Quais são as suas expectativas para a economia brasileira e mundial neste ano e para 2020?
Em nível nacional, somos otimistas. Acredito que o governo Bolsonaro tem trabalhado de forma objetiva em questões que são cruciais. O governo divulga muito mal aquilo que vem fazendo de bom. Quem olha para o todo enxerga aí uma reforma previdenciária aprovada e uma tributária encaminhada. Além disso, foi aprovado o novo mercado de gás, que vai permitir que haja uma redução efetiva no preço da energia, e isso é muito importante. O governo tem também um programa ambicioso de privatizações, que atinge quase R$ 1 trilhão, além de PPIs, os Programas de Parcerias de Investimentos, que estão extremamente avançados.

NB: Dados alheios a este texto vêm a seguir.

#[local] Instance calm_refl : Reflexive calm.
Proof. by intros w. Qed.

Lemma calm_trans w1 w2 w3 : calm w1 w2 -> calm w2 w3 -> calm w1 w3.
Proof. intros [O1 C1] [O2 C2]. split; [congruence|auto]. Qed.

Lemma calm_once w w' : calm w w' -> once_inv w -> once_inv w'.
Proof. intros [EO HC] [HN Hcl]. split; rewrite EO; auto. Qed.

Lemma calm_eq w w' : sv_out w' = sv_out w -> sv_sockets w' = sv_sockets w -> calm w w'.
Proof. intros E1 E2. split; unfold disconnects, closed_object; by rewrite ?E1, ?E2. Qed.

Lemma calm_emits l w : Forall (fun e => disconnected e = None) l -> calm w (emits l w).
Proof.
  intros HF. split; [|done]. unfold disconnects. cbn. rewrite omap_app.
  replace (omap disconnected l) with (@nil nat); [apply app_nil_r|].
  induction HF as [|e l He HF IH]; [done|]. cbn. by rewrite He.
Qed.

Lemma calm_upd_socket s f w : (forall x, ss_closed x = true -> ss_closed (f x) = true) -> calm w (upd_socket s f w).
Proof.
  intros Hf. split; [done|]. intros p (x & Hx & Hc). unfold closed_object. cbn. destruct (decide (p = s_ptr s)) as [->|Hne].
  - exists (f x). rewrite list_lookup_alter_eq, Hx. auto.
  - exists x. by rewrite list_lookup_alter_ne.
Qed.

Lemma calm_fold {B} (f : Server V A Ad NM SM -> B -> Server V A Ad NM SM) l w :
  (forall w b, calm w (f w b)) -> calm w (fold_left f l w).
Proof.
  intros Hf. revert w. induction l as [|b l IH]; intros w; [reflexivity|]. cbn. eapply calm_trans; [apply Hf|apply IH].
Qed.

(** A step of the kinds above, before or after others. *)
Ltac calm1 :=
  first [ reflexivity | apply calm_eq; reflexivity | apply calm_emits; by repeat constructor
        | apply calm_upd_socket; done | assumption ].
Ltac calm_then tac := eapply calm_trans; [|tac].

Lemma calm_go t w : calm w (go t w).
Proof. by apply calm_eq. Qed.

Lemma calm_upd_namespaces f w : calm w (upd_namespaces f w).
Proof. by apply calm_eq. Qed.

Lemma calm_upd_conns f w : calm w (upd_conns f w).
Proof. by apply calm_eq. Qed.

Lemma calm_conn_onError c w : calm w (conn_onError env c w).
Proof. apply calm_emits. by apply Forall_fmap, Forall_forall. Qed.

Lemma calm_onFatalError c w : calm w (onFatalError env c w).
Proof. calm_then ltac:(apply calm_go). apply calm_conn_onError. Qed.

Lemma calm_sendBuffers c bufs w : calm w (sendBuffers env c bufs w).
Proof. unfold sendBuffers. rewrite message_packets_Ret. destruct bufs; calm1. Qed.

Lemma calm_connectError m nsp c w : calm w (connectError env m nsp c w).
Proof. unfold connectError. destruct (env_Encode env _ _); [apply calm_sendBuffers|apply calm_onFatalError]. Qed.

Lemma calm_encode s header v w : calm w (encode_and_send env s header v w).
Proof. unfold encode_and_send. destruct (env_Encode env _ _); [apply calm_sendBuffers|calm1]. Qed.

Lemma calm_sendAck cell id values s w : calm w (sendAck env cell id values s w).
Proof.
  unfold sendAck, sendAckPacket. destruct (sv_cells w !! cell) as [[]|]; [calm1| |calm1].
  eapply (calm_trans _ (upd_cells (insert cell true) w)); [by apply calm_eq|]. destruct (forallb _ _); [apply calm_encode|calm1].
Qed.

Lemma calm_Join rooms s w : calm w (Join rooms s w).
Proof. unfold Join. destruct (sv_sockets w !! s_ptr s) as [x|]; [|calm1]. destruct (ss_joins x); calm1. Qed.

Lemma calm_onEvent s header decode cell w h : calm w (onEvent env s header decode cell w h).
Proof.
  unfold onEvent. destruct (decode _) as [values|]; [|calm1].
  destruct (convert_values _ _) as [values'|], (sv_sockets w !! s_ptr s) as [x|]; try calm1.
  destruct (negb (callMiddlewares _ _ _)); [calm1|]. destruct (negb _); [calm1|].
  destruct (with_ack _ _ _ _) as [[args b]| |]; [|calm1..]. cbn zeta.
  set (w1 := match ID header with Some _ => _ | None => _ end).
  assert (calm w w1) as S1.
  { eapply calm_trans; [apply (calm_emits [ECall s h args]); by repeat constructor|].
    subst w1. destruct (ID header) as [id|]; [|calm1]. destruct b; [|calm1]. apply calm_fold. intros w0 v. apply calm_sendAck. }
  destruct (env_panics _ _ _); [|done]. calm_then ltac:(apply calm_emits; by repeat constructor). done.
Qed.

Lemma calm_onAck s header decode w : calm w (onAck env s header decode w).
Proof.
  unfold onAck. destruct (ID header) as [id|], (sv_sockets w !! s_ptr s) as [x|]; try calm1.
  destruct (if bool_decide _ then _ else _) as [ack|]; [|calm1]. cbn zeta.
  eapply calm_trans; [by apply (calm_upd_socket s (fun x => set_acks (ss_acks x ∖ {[id]}) (ss_ackHandlers x) x))|].
  destruct (decode _) as [values|]; [|calm1]. destruct (convert_values _ _) as [values'|]; [|calm1].
  destruct (ack_call _ _ _) as [[ack' called] err].
  eapply calm_trans; [by apply (calm_upd_socket s (fun x => set_acks (ss_acks x) (<[id:=ack']> (ss_ackHandlers x)) x))|].
  destruct called, err; try calm1. calm_then ltac:(apply calm_emits; by repeat constructor). calm1.
Qed.

Lemma calm_ack_expired s id w : calm w (ack_expired s id w).
Proof.
  unfold ack_expired. destruct (sv_sockets w !! s_ptr s) as [x|]; [|calm1].
  destruct (ss_ackHandlers x !! id) as [h|]; [|calm1]. destruct (ack_timeout h) as [h' effects].
  destruct effects; [calm1|]. calm_then ltac:(apply calm_emits; by repeat constructor). calm1.
Qed.

Lemma calm_emit name timeout v s w w' : emit env any_of event_arg name timeout v s w = Ret w' -> calm w w'.
Proof.
  unfold emit. destruct (IsEventReservedForServer name); [done|]. destruct (last _) as [f|]; [|done].
  assert (forall id v w, calm w (if RecoveryEnabled (sv_config w) then
      emits [EBroadcast s (mkPacketHeader PacketTypeEvent (s_nsp s) id 0) v]
        (upd_adapter (s_nsp s) (ad_Broadcast (mkPacketHeader PacketTypeEvent (s_nsp s) id 0) v (s_id s)) w)
      else encode_and_send env s (mkPacketHeader PacketTypeEvent (s_nsp s) id 0) (PEvent v) w)) as HS.
  { intros i l w0. destruct (RecoveryEnabled _); [|apply calm_encode].
    calm_then ltac:(apply calm_emits; by repeat constructor). calm1. }
  destruct (any_of f) as [|ptr params n|]; [by intros [= <-]; apply HS| |by intros [= <-]; apply HS].
  intros ([w1 i] & HR & [= <-])%outcome_bind_Ret. eapply calm_trans; [|apply HS].
  unfold registerAckHandler, nextAckID in HR.
  destruct (sv_namespaces w !! s_nsp s) as [n0|];
    (destruct (if (timeout =? 0)%Z then _ else _) as [h| |]; [|done..]); injection HR as <- <-;
    (destruct (timeout =? 0)%Z; [|eapply calm_trans; [|apply calm_go]]);
    (eapply calm_trans; [|by apply calm_upd_socket]); calm1.
Qed.

Lemma calm_send_missed s missed w : calm w (send_missed env s missed w).1.
Proof.
  revert w. induction missed as [|[bufs|[header v]] missed IH]; intros w; cbn; [calm1| |].
  - eapply calm_trans; [apply calm_sendBuffers|apply IH].
  - destruct (env_Encode _ _ _); [|calm1]. eapply calm_trans; [apply calm_sendBuffers|apply IH].
Qed.

Lemma calm_alloc id pid r nsp c w : calm w (alloc id pid r nsp c w).1.
Proof.
  split; [done|]. intros p (x & Hx & Hc). exists x. split; [|done]. cbn. by apply lookup_app_l_Some.
Qed.

Lemma calm_generate w : calm w (GenerateBase64ID w).1.
Proof. unfold GenerateBase64ID. destruct (sv_ids w); calm1. Qed.

Lemma calm_newServerSocket c nsp prev w : calm w (newServerSocket env c nsp prev w).1.
Proof.
  unfold newServerSocket. destruct prev as [[session missed]|].
  - pose proof (calm_alloc (SID session) (PID session) true nsp c w) as C1. destruct (alloc _ _ _ _ _ _) as [w1 s].
    pose proof (calm_send_missed s missed (Join (Rooms session) s w1)) as C2. destruct (send_missed _ _ _ _) as [w2 ok]. cbn in *.
    eapply calm_trans; [exact C1|]. eapply calm_trans; [apply calm_Join|exact C2].
  - pose proof (calm_generate w) as C1. destruct (GenerateBase64ID w) as [w1 [id|]]; [|done]. cbn [fst] in C1.
    assert (forall w0 pid, calm w w0 -> calm w (alloc id pid false nsp c w0).1) as HA
      by (intros w0 pid C0; eapply calm_trans; [exact C0|apply calm_alloc]).
    destruct (RecoveryEnabled _).
    + pose proof (calm_generate w1) as C2. destruct (GenerateBase64ID w1) as [w2 [pid|]]; cbn [fst] in C2.
      * specialize (HA w2 pid (calm_trans _ _ _ C1 C2)). by destruct (alloc _ _ _ _ _ _).
      * by eapply calm_trans.
    + specialize (HA w1 "" C1)%string. by destruct (alloc _ _ _ _ _ _).
Qed.

Lemma calm_doConnect s w : calm w (doConnect env s w).
Proof.
  unfold doConnect, onConnect. calm_then ltac:(apply calm_go). calm_then ltac:(by apply calm_upd_socket).
  calm_then ltac:(apply calm_encode). calm_then ltac:(apply calm_Join). by apply calm_eq.
Qed.

Lemma calm_runMiddlewares fs auth s w : calm w (runMiddlewares env fs auth s w).1.
Proof.
  revert w. induction fs as [|f fs IH]; intros w; cbn [runMiddlewares]; [calm1|].
  destruct (env_nsp_middleware _ _ _ _) as [rooms verdict]. set (w1 := match rooms with [] => w | _ => _ end).
  assert (calm w w1) as C1 by (subst w1; destruct rooms; [calm1|apply calm_Join]).
  destruct verdict; [done|]. eapply calm_trans; [exact C1|apply IH].
Qed.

Diria que os pilares da retomada do crescimento econômico de forma sustentada estão lançados.
O acordo do Mercosul com a União Europeia anima?
Sobre o acordo, todo mundo saiu soltando foguete, mas saímos na contramão, dizendo que para o setor não era bom. Olhando para o Brasil, é evidente que a gente entende que foi um grande avanço. Mas se você olhar para a indústria siderúrgica, não teremos absolutamente nenhum ganho. As alíquotas de exportação para a União Europeia estão zeradas desde 2006. Ou seja, estou entrando num acordo no qual não vou ganhar nada. Ninguém vai reduzir nada para mim. O segundo ponto é que deixo de ter, gradativamente, a minha proteção. A minha preocupação é que a redução do nosso imposto de importação ocorra concomitantemente à correção das assimetrias competitivas. Não posso correr o risco de reduzir meus impostos de importação sem antes corrigir as minhas mazelas.
Como a volatilidade do dólar está afetando o setor? Dólar acima de R$ 4 é bom?
Em uma das reuniões com o governo, quando a gente estava discutindo a questão da competitividade, um dos secretários, quase de nível de ministro, disse: ;Mas e o dólar, não ajuda?;. Ele teve aí uma apreciação de 19%. Digo que, primeiro ponto, o dólar no passado sempre mascarou a falta de competitividade, ou as chamadas assimetrias competitivas. Só que o dólar não é para mascarar nada. A política cambial não serve para ganhar competitividade. Ganha-se competitividade quando se corrige as assimetrias. O dólar apreciou 19% no Brasil num determinado período, mas isso ocorreu com outras moedas no mundo. Na Turquia, a apreciação do dólar foi de 50,6%, mesma faixa de Ucrânia e Rússia.
O que será debatido no Congresso Aço Brasil, que será realizado entre esta terça-feira (20/8) e quarta-feira (21/8), em Brasília?
O Congresso ocorre em um momento extremamente oportuno, depois de sete meses de governo novo. Diferentemente dos governos passados, esse governo está reformulando todas essas estruturas. Teremos a presença do presidente da República, do ministro-chefe da Casa Civil, do ministro das Minas e Energia, além de palestrantes internacionais. O congresso vai ser um divisor de águas e uma grande oportunidade de fazer um balanço do que ocorreu nesse primeiro momento de governo e de olhar para frente.